# TASK TO COMPLETE
Count the lines in the following data that include "left". Please write only the number.

+ + + + + + +

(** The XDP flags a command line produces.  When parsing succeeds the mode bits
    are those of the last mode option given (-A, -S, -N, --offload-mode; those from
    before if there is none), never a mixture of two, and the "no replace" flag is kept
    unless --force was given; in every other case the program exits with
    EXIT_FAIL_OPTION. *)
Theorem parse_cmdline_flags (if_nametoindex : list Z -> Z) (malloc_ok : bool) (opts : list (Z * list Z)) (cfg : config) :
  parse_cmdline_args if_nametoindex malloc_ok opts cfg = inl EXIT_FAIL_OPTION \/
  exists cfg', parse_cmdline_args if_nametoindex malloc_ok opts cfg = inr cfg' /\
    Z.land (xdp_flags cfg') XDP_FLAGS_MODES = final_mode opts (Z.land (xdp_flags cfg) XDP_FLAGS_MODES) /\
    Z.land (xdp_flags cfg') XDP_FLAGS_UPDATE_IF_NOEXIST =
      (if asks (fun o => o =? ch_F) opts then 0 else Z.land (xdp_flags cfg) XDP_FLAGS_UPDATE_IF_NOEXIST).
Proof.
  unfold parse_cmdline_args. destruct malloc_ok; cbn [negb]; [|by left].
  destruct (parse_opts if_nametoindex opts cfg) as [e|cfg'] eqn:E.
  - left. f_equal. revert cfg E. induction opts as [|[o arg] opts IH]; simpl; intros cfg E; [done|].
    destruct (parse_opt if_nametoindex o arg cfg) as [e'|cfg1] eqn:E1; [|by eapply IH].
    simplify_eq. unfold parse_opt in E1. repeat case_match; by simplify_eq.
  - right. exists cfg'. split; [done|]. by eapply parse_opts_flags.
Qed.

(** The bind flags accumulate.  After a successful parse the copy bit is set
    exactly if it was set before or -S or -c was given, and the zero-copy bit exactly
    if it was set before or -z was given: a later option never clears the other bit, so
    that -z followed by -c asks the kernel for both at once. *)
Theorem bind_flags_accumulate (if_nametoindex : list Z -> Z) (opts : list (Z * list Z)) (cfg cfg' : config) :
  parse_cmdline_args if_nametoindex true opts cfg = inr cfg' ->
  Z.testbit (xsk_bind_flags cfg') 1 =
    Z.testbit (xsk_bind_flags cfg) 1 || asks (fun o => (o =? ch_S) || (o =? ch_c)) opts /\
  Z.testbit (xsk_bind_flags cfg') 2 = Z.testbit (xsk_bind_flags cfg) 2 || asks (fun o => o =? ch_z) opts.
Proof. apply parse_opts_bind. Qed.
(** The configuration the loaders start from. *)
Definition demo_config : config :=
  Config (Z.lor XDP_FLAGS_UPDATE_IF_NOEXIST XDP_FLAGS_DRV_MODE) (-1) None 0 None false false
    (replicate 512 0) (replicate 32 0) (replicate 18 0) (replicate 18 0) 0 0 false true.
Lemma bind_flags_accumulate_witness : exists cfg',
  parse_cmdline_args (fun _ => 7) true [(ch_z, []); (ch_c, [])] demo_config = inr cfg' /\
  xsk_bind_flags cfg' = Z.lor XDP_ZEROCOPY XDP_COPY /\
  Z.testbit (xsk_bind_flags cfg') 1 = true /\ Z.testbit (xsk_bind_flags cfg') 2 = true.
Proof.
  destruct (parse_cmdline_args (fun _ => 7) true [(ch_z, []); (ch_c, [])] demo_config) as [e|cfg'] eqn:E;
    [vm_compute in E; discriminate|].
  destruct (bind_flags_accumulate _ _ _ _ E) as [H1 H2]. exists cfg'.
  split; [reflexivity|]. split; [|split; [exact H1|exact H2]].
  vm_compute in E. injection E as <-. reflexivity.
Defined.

+ + + + + + +

# EXERCISE SOLUTION
2